Together with her husband, John Murphy, they ran the West Cork Hotel, Skibbereen for more than 35 years and that made them almost famous – not just in West Cork but to those who visited from far and wide.

John’s grandfather built the hotel in 1902, so he was raised to the business, but Betty evolved, naturally, into it.

She was born in 1929 in Sea View House in Carrigillihy in Union Hall to Ted and Nell O’Driscoll, farmers who were well known and well respected in the area.

She inherited from them a strength of character that she carried with her into the hotel business, and life in general.

Betty was educated in the local national school and the Dominican Sisters in Sion Hill in Dublin, where she trained as a domestic science teacher in St Catherine’s.

She taught there for a number of years before returning to West Cork, where she was, for a time, a teacher in the vocational schools in Millstreet and Bantry.

How Betty met John is straightforward enough: John’s brother, Pat Murphy, was a local doctor and he introduced them in Murphy’s Medical Hall and there was, quite simply, a meeting of minds.
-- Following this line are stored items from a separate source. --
(** The state of the query named [name] holds exactly [items]. *)
Definition good_named (name : string) (st : S) (items : list Item) : Prop :=
  ∃ p r, p ∈ plans ∧ q_name (query p) = name ∧ ws_build (sketch (physical p)) h = Ok r ∧
    good (like := like) p h r st items.

Definition output_rep (o : QueryWindowState S) (y : Output) : Prop :=
  window_key o = out_key y ∧ good_named y.1 (w_state (qw_state o)) y.2.2.

Lemma named_unique p p' :
  p ∈ plans → p' ∈ plans → q_name (query p) = q_name (query p') → p = p'.
Proof using Hnames.
  intros Hp Hp' E. apply list_elem_of_lookup in Hp as [i Hi], Hp' as [j Hj].
  assert (i = j) as <-; [|congruence].
  eapply NoDup_lookup; [exact Hnames| |]; rewrite list_lookup_fmap.
  - rewrite Hi. cbn. done.
  - rewrite Hj. cbn. by rewrite E.
Qed.

Lemma good_named_merge name s t l m :
  good_named name s l → good_named name t m →
  ∃ s', run_merge s t = Ok s' ∧ good_named name s' (l ++ m).
Proof using LW Hnames.
  intros (p & r & Hp & Hn & Hr & Hs) (p' & r' & Hp' & Hn' & Hr' & Ht).
  assert (p = p') as <- by (apply named_unique; congruence).
  assert (r = r') as <- by congruence.
  destruct (good_merge p h r s t l m Hs Ht) as (s' & Hm & Hg). exists s'. split; [done|].
  by exists p, r.
Qed.

(** The merged map after the outputs [ys]. *)
Definition merged_rep (merged : gmap wkey (WindowState S)) (ys : list Output) : Prop :=
  ∀ k, match merged !! k with
       | None => ∀ y, y ∈ ys → out_key y ≠ k
       | Some w => (∃ y, y ∈ ys ∧ out_key y = k) ∧ window_start_nanos w = k.1.2 ∧
           window_end_nanos w = k.2 ∧ good_named k.1.1 (w_state w) (gathered k ys)
       end.

Lemma gathered_snoc k ys y :
  gathered k (ys ++ [y]) = gathered k ys ++ (if decide (out_key y = k) then y.2.2 else []).
Proof using.
  unfold gathered. rewrite filter_app, fmap_app, concat_app. f_equal. rewrite filter_cons.
  case_decide; cbn; [by rewrite app_nil_r|done].
Qed.

Lemma gathered_none k ys : (∀ y, y ∈ ys → out_key y ≠ k) → gathered k ys = [].
Proof using.
  intros H. unfold gathered. rewrite filter_none; [done|]. apply Forall_forall. apply H.
Qed.

Lemma merged_rep_step merged ys o y :
  merged_rep merged ys → output_rep o y →
  ∃ merged', merge_output merged o = Ok merged' ∧ merged_rep merged' (ys ++ [y]).
Proof using LW Hnames.
  intros Hm [Hk Hg]. unfold merge_output. rewrite Hk. pose proof (Hm (out_key y)) as Hy.
  assert (∀ w, window_start_nanos w = (out_key y).1.2 → window_end_nanos w = (out_key y).2 →
    good_named y.1 (w_state w) (gathered (out_key y) ys ++ y.2.2) →
    merged_rep (<[out_key y := w]> merged) (ys ++ [y])) as Hins.
  { intros w Hs He Hw k. destruct (decide (out_key y = k)) as [<-|Hne].
    - rewrite lookup_insert_eq. split; [exists y; set_solver|]. split; [done|]. split; [done|].
      by rewrite gathered_snoc, decide_True.
    - rewrite lookup_insert_ne by done. specialize (Hm k). destruct (merged !! k) as [w'|].
      + destruct Hm as ((y' & Hy' & Hk') & ? & ? & ?). split; [exists y'; set_solver|].
        split; [done|]. split; [done|]. rewrite gathered_snoc, decide_False by done. by rewrite app_nil_r.
      + intros y' [Hin| ->%list_elem_of_singleton]%elem_of_app; [by apply Hm|done]. }
  assert (window_start_nanos (qw_state o) = (out_key y).1.2 ∧
    window_end_nanos (qw_state o) = (out_key y).2) as [Hos Hoe] by (rewrite <- Hk; done).
  destruct (merged !! out_key y) as [w|].
  - destruct Hy as (_ & Hs & He & Hw). unfold run_merge_window, merge_window.
    rewrite decide_False by (rewrite Hs, He, Hos, Hoe; intros []; done).
    destruct (good_named_merge _ _ _ _ _ Hw Hg) as (s' & Hr & Hs'). unfold run_merge in Hr.
    destruct (ws_merge_from _ _) as [[[]|e|] s1]; [|discriminate Hr..]. apply ok_inj in Hr as <-.
    ostep. eexists. split; [done|]. by apply Hins.
  - eexists. split; [done|]. apply Hins; [done|done|]. by rewrite (gathered_none _ _ Hy).
Qed.

Lemma merge_outputs_spec merged ys out ys' :
  merged_rep merged ys → Forall2 output_rep out ys' →
  ∃ merged', merge_outputs merged out = Ok merged' ∧ merged_rep merged' (ys ++ ys').
Proof using LW Hnames.
  unfold merge_outputs. intros Hm Ho. revert merged ys Hm.
  induction Ho as [|o y out ys' Hoy _ IH]; intros merged ys Hm; cbn [foldM].
  - exists merged. by rewrite app_nil_r.
  - destruct (merged_rep_step merged ys o y Hm Hoy) as (m1 & -> & Hm1). ostep.
    destruct (IH m1 (ys ++ [y]) Hm1) as (m' & Hm' & HI). exists m'. split; [done|].
    by rewrite <- app_assoc in HI.
Qed.

(** An engine over the shared plans, and what draining it hands over. *)
Definition shard_rep (eng : QueryEngine S) (l : list (Plan * Spec)) : Prop :=
  tracks_all (supported := supported) (like := like) h eng l ∧ l.*1 = plans.

Lemma engine_outputs eng l :
  shard_rep eng l →
  ∃ out, take_window_states eng = (Ok out, drain_all eng) ∧ Forall2 output_rep out (outputs l).
Proof using.
  intros [Ht Hl]. unfold take_window_states. stm_simpl. eexists. split; [done|].
  assert (∀ x, x ∈ l → x.1 ∈ plans) as Hin by (intros x Hx; rewrite <- Hl; by apply list_elem_of_fmap_2).
  clear Hl. unfold tracks_all, outputs in *.
  induction Ht as [|q x qs l Hqx _ IH]; [constructor|]. cbn [fmap list_fmap concat].
  apply Forall2_app; [|apply IH; intros x' Hx'; apply Hin; by right].
  destruct x as [p A], Hqx as (Hp & r & Hr & [Hm _ Ho _ _]). cbn [fst snd] in *.
  apply Forall2_fmap. eapply Forall2_impl; [exact Ho|]. intros w [[a b] items] (Ha & Hb & Hg).
  cbn [fst snd] in *. unfold output_rep, window_key, out_key.
  cbn [qw_query_name qw_state fst snd]. rewrite (md_plan _ _ _ Hm), Ha, Hb. split; [done|].
  exists p, r. split; [|done]. apply (Hin (p, A)). by left.
Qed.

Lemma merge_shards_spec l ls merged ys :
  Forall2 shard_rep l ls → merged_rep merged ys →
  ∃ merged', merge_shards l merged = (Ok merged', drain_all <$> l) ∧
    merged_rep merged' (ys ++ concat (outputs <$> ls)).
Proof using LW Hnames.
  intros Hl. revert merged ys. induction Hl as [|eng x l ls Hx _ IH]; intros merged ys Hm; cbn [merge_shards].
  - exists merged. by rewrite app_nil_r.
  - destruct (engine_outputs eng x Hx) as (out & -> & Ho).
    destruct (merge_outputs_spec merged ys out _ Hm Ho) as (m1 & -> & Hm1).
    destruct (IH m1 _ Hm1) as (m' & -> & Hm'). exists m'. split; [done|].
    by rewrite <- app_assoc in Hm'.
Qed.

Lemma merge_shards_new l ls :
  Forall2 shard_rep l ls →
  ∃ merged, merge_shards l ∅ = (Ok merged, drain_all <$> l) ∧
    ∀ k, match merged !! k with
         | None => ∀ y, y ∈ concat (outputs <$> ls) → out_key y ≠ k
         | Some w => (∃ y, y ∈ concat (outputs <$> ls) ∧ out_key y = k) ∧
             good_named k.1.1 (w_state w) (gathered k (concat (outputs <$> ls)))
         end.
Proof using LW Hnames.
  intros Hl. destruct (merge_shards_spec l ls ∅ [] Hl) as (merged & Hm & Hrep).
  - intros k. rewrite lookup_empty. intros y ?%elem_of_nil. done.
  - exists merged. split; [done|]. intros k. specialize (Hrep k). cbn [app] in Hrep.
    destruct (merged !! k); [|done]. destruct Hrep as (? & _ & _ & ?). done.
Qed.

(** The shards of a sharded engine after each ran its own operations, and the
    windows their abstract machines completed. *)
Definition shards_after (eng0 : QueryEngine S) (opss : list (list Op)) : list (QueryEngine S) :=
  (λ ops, (run_engine_ops ops eng0).2) <$> opss.
Definition all_outputs (opss : list (list Op)) : list Output :=
  concat (outputs <$> ((λ ops, (spec_engine_ops ops ((λ p, (p, spec_new)) <$> plans)).2) <$> opss)).

Lemma spec_engine_ops_plans ops l : (spec_engine_ops ops l).2.*1 = l.*1.
Proof using.
  revert l. induction ops as [|op ops IH]; intros l; [done|]. cbn [spec_engine_ops].
  destruct (spec_engine_op op l) as [r l'] eqn:E. specialize (IH l').
  destruct (spec_engine_ops ops l') as [rs l'']. cbn [snd] in *. rewrite IH.
  unfold spec_engine_op in E. case_match; [|by injection E as _ <-]. injection E as _ <-.
  rewrite <- list_fmap_compose. by apply list_fmap_ext.
Qed.

Lemma shards_merge eng0 opss :
  Forall (plan_ok supported) plans → engine_new plans h = Ok eng0 → Forall (Forall op_ok) opss →
  ∃ merged, merge_shards (shards_after eng0 opss) ∅ =
      (Ok merged, drain_all <$> shards_after eng0 opss) ∧
    ∀ k, match merged !! k with
         | None => ∀ y, y ∈ all_outputs opss → out_key y ≠ k
         | Some w => (∃ y, y ∈ all_outputs opss ∧ out_key y = k) ∧
             good_named k.1.1 (w_state w) (gathered k (all_outputs opss))
         end.
Proof using LW Hnames.
  intros Hp Hn Hops. apply merge_shards_new. unfold shards_after.
  apply Forall2_fmap. apply Forall_Forall2_diag. eapply Forall_impl; [exact Hops|].
  intros ops Ho. split.
  - apply (engine_ops_spec h ops eng0 _ (engine_new_spec h plans eng0 Hp Hn) Ho).
  - rewrite spec_engine_ops_plans, <- list_fmap_compose. apply list_fmap_id.
Qed.

(** [C13] Reading a sharded engine merges the shards' windows without error.  Let
    every shard run its own sequence of events, watermarks, flushes and drains:
    the result has exactly one window per query, start and end that some shard
    completed, its state is the sketch of all the events of that window on all
    the shards, and every shard is left drained. *)
Theorem sharded_windows_merge eng0 opss :
  Forall (plan_ok supported) plans → engine_new plans h = Ok eng0 → Forall (Forall op_ok) opss →
  ∃ merged, merge_shards (shards_after eng0 opss) ∅ =
      (Ok merged, drain_all <$> shards_after eng0 opss) ∧
    ∀ k, match merged !! k with
         | None => ∀ y, y ∈ all_outputs opss → out_key y ≠ k
         | Some w => (∃ y, y ∈ all_outputs opss ∧ out_key y = k) ∧
             good_named k.1.1 (w_state w) (gathered k (all_outputs opss))
         end.
Proof using LW Hnames. apply shards_merge. Qed.
End merging.

(** [C12] End to end: the windows a sharded engine hands out answer within their
    sketch's error bounds for the union of the shards' events.  Heavy hitters
    and counters bracket every key's true weight, distinct counts are a function
    of the set of items, a quantile sketch has the rank guarantee of its history,
    and the keyed map keeps its bound. *)
Theorem sharded_guarantees (fuel : nat) h plans eng0 opss :
  NoDup ((λ p, q_name (query p)) <$> plans) →
  Forall (plan_ok (supported fuel)) plans →
  engine_new (WS := QueryState_Window fuel) plans h = Ok eng0 → Forall (Forall op_ok) opss →
  ∃ merged, (merge_shards (WS := QueryState_Window fuel)
      (shards_after (WS := QueryState_Window fuel) eng0 opss) ∅).1 = Ok merged ∧
    ∀ (k : wkey) w, merged !! k = Some w →
      ∃ p, p ∈ plans ∧ q_name (query p) = k.1.1 ∧
        answers fuel h (sketch (physical p)) (w_state w) (gathered k (all_outputs plans opss)).
Proof.
  intros Hnd Hp Hn Hops.
  destruct (shards_merge (LW := QueryState_Lawful fuel) h plans Hnd eng0 opss Hp Hn Hops)
    as (merged & Hm & Hall). exists merged. split; [by rewrite Hm|].
  intros k w Hk. specialize (Hall k). rewrite Hk in Hall.
  destruct Hall as (_ & p & r & Hin & Hname & Hr & Hg). exists p. split; [done|]. split; [done|].
  apply (good_answers fuel p h r); [|exact Hr|exact Hg].
  rewrite Forall_forall in Hp. by apply Hp.
Qed.

(** ** A concrete sharded engine *)

(** Two shards over the same two plans. *)
Definition sample_sharded : ShardedQueryEngine QueryState :=
  mkSharded [sample_engine; sample_engine] two_plans HashSpec_default 1.
Definition sample_shard_ops : list (list Op) :=
  [OpEvent (event_at 5) :: [OpFinish]; OpEvent (event_at 7) :: [OpFinish]].

Definition first_hot : wkey := ("hot", 0, 10).

Lemma sample_shard_ops_ok : Forall (Forall op_ok) sample_shard_ops.
Proof.
  apply Forall_cons; split; [|apply Forall_singleton]; (apply Forall_cons; split;
    [apply event_at_ok; by range_tac|by apply Forall_singleton]).
Qed.
Lemma two_plans_names : NoDup ((λ p, q_name (query p)) <$> two_plans).
Proof. apply (bool_decide_unpack _). vm_compute. exact I. Qed.

Lemma dispatch_partitions_witness :
  ∃ batches next, dispatch sample_sharded Flow [event_at 5; event_at 6] = Ok (batches, next) ∧
    concat batches ≡ₚ [event_at 5; event_at 6].
Proof.
  destruct (dispatch_partitions sample_sharded Flow [event_at 5; event_at 6])
    as (batches & next & H & _ & _ & Hc & _); [split; by range_tac|].
  exists batches, next. split; [exact H|exact Hc].
Defined.
Record WorkerReport := mkReport {
  report_lane : nat;
  completed : list (QueryWindowState S);
  current : list (QueryWindowState S);
  report_memory : Z;
  report_late : Z;
}.

(** ** A worker *)

(** Where a worker is: at the head of its loop; about to process [event] with
    [processed] events of the batch done; waiting for the checkpoint. *)
Inductive Position :=
  | AtLoop
  | InBatch (processed : Z) (event : FlowEvent)
  | Paused
  | Returned
  | Failed (detail : Detail).

Record Lane := mkLane {
  engine : QueryEngine S;
  max_seen : option Z;
  data_open : bool;
  position : Position;
  (** the event channel, whether a sender is left, and its capacity *)
  channel : list FlowEvent;
  sender_open : bool;
  capacity : Z;
  (** the control channel *)
  controls : list WorkerControl;
  (** published counters: events processed and batches *)
  events_counted : Z;
  batches : Z;
  userspace_drops : Z;
}.

(** What a step sends: nothing, on the channel of drained lanes, of
    acknowledgements, or of reports. *)
Inductive Output :=
  | Silent
  | Drained (ack : PauseAck)
  | Acknowledged (ack : PauseAck)
  | Replied (report : outcome Detail WorkerReport).

Definition set_position (l : Lane) (p : Position) : Lane :=
  mkLane (engine l) (max_seen l) (data_open l) p (channel l) (sender_open l) (capacity l)
    (controls l) (events_counted l) (batches l) (userspace_drops l).
Definition set_channel (l : Lane) (c : list FlowEvent) : Lane :=
  mkLane (engine l) (max_seen l) (data_open l) (position l) c (sender_open l) (capacity l)
    (controls l) (events_counted l) (batches l) (userspace_drops l).
Definition set_controls (l : Lane) (cs : list WorkerControl) : Lane :=
  mkLane (engine l) (max_seen l) (data_open l) (position l) (channel l) (sender_open l) (capacity l)
    cs (events_counted l) (batches l) (userspace_drops l).
Definition set_engine (l : Lane) (e : QueryEngine S) : Lane :=
  mkLane e (max_seen l) (data_open l) (position l) (channel l) (sender_open l) (capacity l)
    (controls l) (events_counted l) (batches l) (userspace_drops l).
Definition see (l : Lane) (ts : Z) : Lane :=
  mkLane (engine l) (Some (match max_seen l with None => ts | Some m => Z.max m ts end)) (data_open l)
    (position l) (channel l) (sender_open l) (capacity l) (controls l) (events_counted l) (batches l)
    (userspace_drops l).
Definition close_data (l : Lane) : Lane :=
  mkLane (engine l) (max_seen l) false (position l) (channel l) (sender_open l) (capacity l)
    (controls l) (events_counted l) (batches l) (userspace_drops l).
(** The counters at the end of a batch. *)
Definition count_batch (l : Lane) (processed : Z) : Lane :=
  mkLane (engine l) (max_seen l) (data_open l) (position l) (channel l) (sender_open l) (capacity l)
    (controls l) (events_counted l +ʷ processed) (batches l +ʷ 1) (userspace_drops l).

(** [r.map_err(f)] after a method call. *)
Definition at_ {A} (f : SketchError → Detail) (m : stm (QueryEngine S) SketchError A)
    : stm (QueryEngine S) Detail A :=
  λ eng, let '(r, eng) := m eng in (map_err f r, eng).

Definition build_report (lane : nat) (watermark : option Z) (include_current finish : bool)
    : stm (QueryEngine S) Detail WorkerReport :=
  _ ← at_ CannotAdvance (opt_advance watermark);
  _ ← (if finish then at_ CannotFinish engine_finish else mret tt);
  completed ← at_ CannotCheckpoint take_window_states;
  current ← asks (λ eng, if include_current then map_err CannotCheckpoint (current_window_states eng) else Ok []);
  gets (λ eng, mkReport lane completed current (sketch_memory_bytes eng) (total_late_events eng)).

(** The worker's acknowledgement. *)
Definition ack_of (lane : nat) (l : Lane) : PauseAck := mkAck lane (max_seen l).

(** The end of the event channel. *)
Definition drain_ended (lane : nat) (l : Lane) : Lane * Output :=
  let l := close_data l in (l, Drained (ack_of lane l)).

(** [handle_control] up to the pause. *)
Definition handle_control (lane : nat) (c : WorkerControl) (l : Lane) : Lane * Output :=
  match c with
  | Shutdown => (set_position l Returned, Silent)
  | Checkpoint _ _ _ => (set_position l (Failed CheckpointBeforePause), Silent)
  | Pause => (set_position l Paused, Acknowledged (ack_of lane l))
  end.

(** The rest of [handle_control], once the next message is there. *)
Definition handle_paused (lane : nat) (c : WorkerControl) (l : Lane) : Lane * Output :=
  match c with
  | Checkpoint watermark include_current finish =>
      let '(report, eng) := build_report lane watermark include_current finish (engine l) in
      let l := set_engine l eng in
      match report with
      | Panic => (set_position l (Failed Panicked), Silent)
      | _ => (set_position l (if finish then Returned else AtLoop), Replied report)
      end
  | Shutdown => (set_position l Returned, Silent)
  | Pause => (set_position l (Failed TwoPauses), Silent)
  end.

(** One event of a batch, and the attempt to receive the next. *)
Definition batch_turn (batch_size : Z) (lane : nat) (processed : Z) (event : FlowEvent) (l : Lane)
    : Lane * Output :=
  match engine_process event (engine l) with
  | (Err e, eng) => (set_position (set_engine l eng) (Failed (CannotProcess e)), Silent)
  | (Panic, eng) => (set_position (set_engine l eng) (Failed Panicked), Silent)
  | (Ok _, eng) =>
      let l := see (set_engine l eng) (ts_nanos event) in
      let processed := processed +ʷ 1 in
      if processed =? batch_size then (set_position (count_batch l processed) AtLoop, Silent)
      else match channel l with
           | next :: rest => (set_position (set_channel l rest) (InBatch processed next), Silent)
           | [] =>
               let '(l, out) := if sender_open l then (l, Silent) else drain_ended lane l in
               (set_position (count_batch l processed) AtLoop, out)
           end
  end.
They married in September 1959 and that was the beginning of a partnership that became legendary throughout West Cork.

The West Cork Hotel is the place that people go to for christenings, communions, confirmations, weddings, anniversaries and funerals – and in the midst of all that living and dying, people went there to socialise too, to eat, to be merry, and to keep up with what was happening in the locality.

They ran a very successful business for decades until the mid-1990s when they retired, paving the way for their son, John, to take over the business.

Of course, living across the famous railway bridge meant they retained their links with the hotel and, for once, they were able to sit and appreciate the good food, the bustling atmosphere in the dining room, and the wonderful charm that the staff at the West Cork Hotel have always managed to retain.

People would say of Betty: ‘If anyone asked her to do anything, and, if it was within her power, she would do it.’ 

Everyone who knew her knew she had a deep faith and that too was a fundamental part of her character. 

That combination: a good work ethic and a Christian sense of duty could also be seen in the role she played in the local charities, such as Gorta, Myross Wood, and the renovations at St Patrick’s Cathedral.

Betty (Elizabeth) Murphy (née O’Driscoll) is survived by her beloved husband, John, and her son and daughter, John and Liz.

Betty was 89 when she died and everyone was aware that in her final years she was faithfully and lovingly tended by John, who did all that he could to make her life as comfortable and content as she had made his.